Task brief: Could you set down exactly the lines of the data below, starting at the one that holds "Fin (x * y)" and ending at the one that holds "Definition gtb (a b : num) : bool := ltb b a.", both included, and only those?

>>>>>

(** * Cadastral Notes Map: parcel lookup and snapping (src/app.js)

    A shallow embedding of the parcel-lookup core of [src/app.js]:
    identifier and label derivation ([getParcelId], [getParcelLabel]), the
    bounding box of a coordinate array ([bboxOfCoords]), the ray-casting
    tests ([pointInRing], [pointInPolygon], [pointInGeometry]), the linear
    search [findParcelFeatureAtLatLng], the snapping branch of the
    [L.Draw.Event.CREATED] handler and the parcel and drawing notes.

    Modelling conventions.
    - The code is embedded twice.  The main embedding follows every
      dynamic case of the source (absent members, arrays nested to any
      depth, exceptions) and takes a number to be [NaN], an infinity or an
      exact rational.  Its theorems are about what does not depend on
      rounding: the control flow, comparisons, [Math.min] and [Math.max],
      and identities between two runs of the same computation; where a
      statement needs a difference of coordinates not to overflow it
      bounds their magnitudes.  The module [Binary64] embeds the same
      functions on IEEE 754 binary64 numbers, for data of the expected
      shape, and is used to compute what the code does where rounding
      decides.
    - Signed zeros are not distinguished; they could only matter in a
      division by zero.
    - A coordinates value is [undefined], a number, or an array whose leaves
      are positions [[x, y, ...]]; this covers every GeoJSON coordinate
      array, arrays nested to the wrong depth, empty arrays, a scalar in
      place of the array and an absent [coordinates] member.  An array
      with a number, [null], a string or an object where a position or an
      array is expected, such as [[5]], is not a value of the model:
      [walk] throws on it, as on a scalar.
    - Strings are sequences of Latin-1 characters; the conversion of a
      number to a string is a parameter of the identifier functions.
    - A JavaScript exception is the outcome [Throw]. *)

From Stdlib Require Import QArith Qminmax Lqa ZArith Lia Bool.
From Stdlib Require Import Ascii String DecimalString Decimal DecimalNat.
From Stdlib Require PrimFloat FloatOps SpecFloat.
From stdpp Require Import base option list gmap strings.

Set Warnings "-register-all".

Local Open Scope Q_scope.

(* ===================================================================== *)
(** ** JavaScript numbers *)
(* ===================================================================== *)

(** Numbers of the main embedding: [NaN], the infinities and the exact
    rationals, with the operations of the language on them.  The
    operations on finite numbers are exact: they neither round nor
    overflow. *)
Module JsNum.

Inductive num : Type :=
| NaN
| NegInf
| Fin (q : Q)
| PosInf.

(** Sign of a finite number, as [Lt], [Eq] or [Gt] against zero. *)
Definition sgn (q : Q) : comparison := q ?= 0.

Definition neg (a : num) : num :=
  match a with
  | NaN => NaN
  | NegInf => PosInf
  | Fin q => Fin (- q)
  | PosInf => NegInf
  end.

(** [a + b] on numbers. *)
Definition add (a b : num) : num :=
  match a, b with
  | NaN, _ | _, NaN => NaN
  | PosInf, NegInf | NegInf, PosInf => NaN
  | PosInf, _ | _, PosInf => PosInf
  | NegInf, _ | _, NegInf => NegInf
  | Fin x, Fin y => Fin (x + y)
  end.

(** [a - b]. *)
Definition sub (a b : num) : num := add a (neg b).

Definition inf_of (c : comparison) : num :=
  match c with
  | Lt => NegInf
  | Eq => NaN
  | Gt => PosInf
  end.

(** [a * b]: zero times an infinity is [NaN]. *)
Definition mul (a b : num) : num :=
  match a, b with
  | NaN, _ | _, NaN => NaN
  | Fin x, Fin y => Fin (x * y)
  | Fin x, PosInf | PosInf, Fin x => inf_of (sgn x)
  | Fin x, NegInf | NegInf, Fin x => inf_of (CompOpp (sgn x))
  | PosInf, PosInf | NegInf, NegInf => PosInf
  | PosInf, NegInf | NegInf, PosInf => NegInf
  end.

(** [a / b]: a finite non-zero number over zero is an infinity, zero over
    zero and infinity over infinity are [NaN]. *)
Definition div (a b : num) : num :=
  match a, b with
  | NaN, _ | _, NaN => NaN
  | Fin x, Fin y =>
      match sgn y with
      | Eq => inf_of (sgn x)
      | _ => Fin (x / y)
      end
  | Fin _, (PosInf | NegInf) => Fin 0
  | PosInf, Fin y => match sgn y with Lt => NegInf | _ => PosInf end
  | NegInf, Fin y => match sgn y with Lt => PosInf | _ => NegInf end
  | (PosInf | NegInf), (PosInf | NegInf) => NaN
  end.

(** [a < b]: false as soon as one side is [NaN]. *)
Definition ltb (a b : num) : bool :=
  match a, b with
  | NaN, _ | _, NaN => false
  | _, NegInf => false
  | NegInf, _ => true
  | PosInf, _ => false
  | Fin _, PosInf => true
  | Fin x, Fin y => match x ?= y with Lt => true | _ => false end
  end.

(** [a > b]. *)
Definition gtb (a b : num) : bool := ltb b a.

(** Truthiness of a number: [0] and [NaN] are falsy. *)
Definition truthy (a : num) : bool :=
  match a with
  | NaN => false
  | Fin q => negb (Qeq_bool q 0)
  | NegInf | PosInf => true
  end.

(** [a || b] on numbers. *)
Definition or (a b : num) : num := if truthy a then a else b.

(** [Math.min(a, b)] and [Math.max(a, b)]. *)
Definition min (a b : num) : num :=
  match a, b with
  | NaN, _ | _, NaN => NaN
  | _, _ => if ltb b a then b else a
  end.

Definition max (a b : num) : num :=
  match a, b with
  | NaN, _ | _, NaN => NaN
  | _, _ => if ltb a b then b else a
  end.

End JsNum.

Import JsNum.

(* ===================================================================== *)
(** ** Outcomes: a value or a thrown exception *)
(* ===================================================================== *)

Inductive exn : Type := TypeError.

Inductive outcome (A : Type) : Type :=
| Ret (a : A)
| Throw (e : exn).

Arguments Ret {A} a.
Arguments Throw {A} e.

Definition bind {A B : Type} (m : outcome A) (k : A -> outcome B) : outcome B :=
  match m with
  | Ret a => k a
  | Throw e => Throw e
  end.

Notation "'let*' x ':=' m 'in' k" := (bind m (fun x => k))
  (at level 10, x name, m at level 100, k at level 200).

(* ===================================================================== *)
(** ** Values met in a coordinates member *)
(* ===================================================================== *)

(** A GeoJSON position [[x, y, ...]]. *)
Record position : Type := Position { px : Q; py : Q; pextra : list Q }.

(** An array of a coordinates tree: a position, or an array of arrays.
    An array with any other element, such as [[5]] or [[null]], has no
    counterpart here; on those [bboxOfCoords] throws. *)
Inductive arr : Type :=
| Pos (p : position)
| Arr (l : list arr).

Inductive value : Type :=
| Undefined
| Num (q : Q)
| Array (a : arr).

(** The elements of an array, as values. *)
Definition items (a : arr) : list value :=
  match a with
  | Pos p => map Num (px p :: py p :: pextra p)
  | Arr l => map Array l
  end.

(** [v[i]]: a property read throws on [undefined], is [undefined] on a
    number and past the end of an array. *)
Definition get (v : value) (i : nat) : outcome value :=
  match v with
  | Undefined => Throw TypeError
  | Num _ => Ret Undefined
  | Array a => Ret (nth i (items a) Undefined)
  end.

(** [ToNumber] of an array goes through its string form, the elements
    joined by commas: the empty array is the empty string, hence [0]; an
    array of one element has that element's string form; two elements or
    more contain a comma, hence [NaN]. *)
Fixpoint arr_toNumber (a : arr) : num :=
  match a with
  | Pos _ => NaN
  | Arr [] => Fin 0
  | Arr [e] => arr_toNumber e
  | Arr _ => NaN
  end.

Definition toNumber (v : value) : num :=
  match v with
  | Undefined => NaN
  | Num q => Fin q
  | Array a => arr_toNumber a
  end.

(** [typeof v === 'number']. *)
Definition is_number (v : value) : bool :=
  match v with
  | Num _ => true
  | _ => false
  end.

(* ===================================================================== *)
(** ** Bounding box of a coordinates value *)
(* ===================================================================== *)

(** The array [[minX, minY, maxX, maxY]] returned by [bboxOfCoords]. *)
Record bbox : Type := BBox { minX : num; minY : num; maxX : num; maxY : num }.

(** The box before any position is seen. *)
Definition bbox_init : bbox := BBox PosInf PosInf NegInf NegInf.

(** The first branch of [walk]: the two [Math.min] and two [Math.max]
    updates with a coordinate pair. *)
Definition bbox_add (bb : bbox) (x y : Q) : bbox :=
  BBox (JsNum.min (minX bb) (Fin x)) (JsNum.min (minY bb) (Fin y))
       (JsNum.max (maxX bb) (Fin x)) (JsNum.max (maxY bb) (Fin y)).

(** [walk] on an array, the running box passed along.  On a position
    [c[0]] and [c[1]] are numbers; on any other array [c[0]] is an array
    or [undefined], so the elements are walked in turn. *)
Fixpoint walk (c : arr) (bb : bbox) : bbox :=
  match c with
  | Pos p => bbox_add bb (px p) (py p)
  | Arr l => fold_left (fun b c' => walk c' b) l bb
  end.

(** [bboxOfCoords(coords)].  On [undefined] the read [c[0]] throws; on a
    number [c[0]] is [undefined], and [c.forEach] is not a function. *)
Definition bboxOfCoords (coords : value) : outcome bbox :=
  match coords with
  | Undefined => Throw TypeError
  | Num _ => Throw TypeError
  | Array c => Ret (walk c bbox_init)
  end.

(* ===================================================================== *)
(** ** Ray casting *)
(* ===================================================================== *)

(** A query point [[x, y]], as built by [latLngToPoint]. *)
Definition point : Type := (Q * Q)%type.

(** [1e-12]. *)
Definition epsilon : num := Fin (1 # 1000000000000).

(** [(yi > y) !== (yj > y)]. *)
Definition crossing (y : Q) (yi yj : value) : bool :=
  xorb (gtb (toNumber yi) (Fin y)) (gtb (toNumber yj) (Fin y)).

(** [a + v] for a number [a].  When [v] is an array the operator
    concatenates strings, and the comparison that follows converts the
    result back to a number: the string form of [v] is empty (the number
    is [a]) or holds a comma (the number is [NaN]), which is the sum with
    [toNumber v]. *)
Definition plus (a : num) (v : value) : num := add a (toNumber v).

(** [(xj - xi) * (y - yi) / ((yj - yi) || 1e-12) + xi]. *)
Definition crossing_x (y : Q) (xi yi xj yj : value) : num :=
  plus (div (mul (sub (toNumber xj) (toNumber xi)) (sub (Fin y) (toNumber yi)))
            (or (sub (toNumber yj) (toNumber yi)) epsilon))
       xi.

(** The same with the denominator [(yj - yi)] left unguarded. *)
Definition crossing_x_exact (y : Q) (xi yi xj yj : value) : num :=
  plus (div (mul (sub (toNumber xj) (toNumber xi)) (sub (Fin y) (toNumber yi)))
            (sub (toNumber yj) (toNumber yi)))
       xi.

(** [intersect]: the right operand of [&&] is evaluated only when the
    left one is true. *)
Definition intersect (pt : point) (xi yi xj yj : value) : bool :=
  if crossing (snd pt) yi yj
  then ltb (Fin (fst pt)) (crossing_x (snd pt) xi yi xj yj)
  else false.

Definition intersect_exact (pt : point) (xi yi xj yj : value) : bool :=
  if crossing (snd pt) yi yj
  then ltb (Fin (fst pt)) (crossing_x_exact (snd pt) xi yi xj yj)
  else false.

(** The body of the [for] loop: [rest] holds [ring[i]], [ring[i+1]], ...
    and [rj] is [ring[j]], the element before them ([j = i++]). *)
Fixpoint ring_loop (test : point -> value -> value -> value -> value -> bool)
    (pt : point) (rest : list value) (rj : value) (inside : bool) : outcome bool :=
  match rest with
  | [] => Ret inside
  | ri :: rest' =>
      let* xi := get ri 0 in
      let* yi := get ri 1 in
      let* xj := get rj 0 in
      let* yj := get rj 1 in
      ring_loop test pt rest' ri
        (if test pt xi yi xj yj then negb inside else inside)
  end.

(** The loop from [i = 0], [j = ring.length - 1].  [ring.length] throws
    on [undefined]; on a number it is [undefined] and [i < undefined] is
    false at once. *)
Definition ring_with (test : point -> value -> value -> value -> value -> bool)
    (pt : point) (ring : value) : outcome bool :=
  match ring with
  | Undefined => Throw TypeError
  | Num _ => Ret false
  | Array a => ring_loop test pt (items a) (List.last (items a) Undefined) false
  end.

(** [pointInRing(pt, ring)]. *)
Definition pointInRing (pt : point) (ring : value) : outcome bool :=
  ring_with intersect pt ring.

(** [pointInRing] with the exact denominator [(yj - yi)]. *)
Definition pointInRing_exact (pt : point) (ring : value) : outcome bool :=
  ring_with intersect_exact pt ring.

(** The [for] loop of [pointInPolygon] over the holes
    [polygonCoords[1]], [polygonCoords[2]], ... *)
Fixpoint holes_loop (pt : point) (holes : list value) : outcome bool :=
  match holes with
  | [] => Ret true
  | h :: holes' =>
      let* r := pointInRing pt h in
      if r then Ret false else holes_loop pt holes'
  end.

(** [pointInPolygon(pt, polygonCoords)].  The guard
    [!polygonCoords || !polygonCoords.length] holds for [undefined], for a
    number (zero is falsy, and the [length] of a number is [undefined]) and
    for the empty array. *)
Definition pointInPolygon (pt : point) (polygonCoords : value) : outcome bool :=
  match polygonCoords with
  | Undefined => Ret false
  | Num _ => Ret false
  | Array a =>
      match items a with
      | [] => Ret false
      | outer :: holes =>
          let* r := pointInRing pt outer in
          if negb r then Ret false else holes_loop pt holes
      end
  end.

<<<<<

Completed task:
  | Fin x, Fin y => Fin (x * y)
  | Fin x, PosInf | PosInf, Fin x => inf_of (sgn x)
  | Fin x, NegInf | NegInf, Fin x => inf_of (CompOpp (sgn x))
  | PosInf, PosInf | NegInf, NegInf => PosInf
  | PosInf, NegInf | NegInf, PosInf => NegInf
  end.

(** [a / b]: a finite non-zero number over zero is an infinity, zero over
    zero and infinity over infinity are [NaN]. *)
Definition div (a b : num) : num :=
  match a, b with
  | NaN, _ | _, NaN => NaN
  | Fin x, Fin y =>
      match sgn y with
      | Eq => inf_of (sgn x)
      | _ => Fin (x / y)
      end
  | Fin _, (PosInf | NegInf) => Fin 0
  | PosInf, Fin y => match sgn y with Lt => NegInf | _ => PosInf end
  | NegInf, Fin y => match sgn y with Lt => PosInf | _ => NegInf end
  | (PosInf | NegInf), (PosInf | NegInf) => NaN
  end.

(** [a < b]: false as soon as one side is [NaN]. *)
Definition ltb (a b : num) : bool :=
  match a, b with
  | NaN, _ | _, NaN => false
  | _, NegInf => false
  | NegInf, _ => true
  | PosInf, _ => false
  | Fin _, PosInf => true
  | Fin x, Fin y => match x ?= y with Lt => true | _ => false end
  end.

(** [a > b]. *)
Definition gtb (a b : num) : bool := ltb b a.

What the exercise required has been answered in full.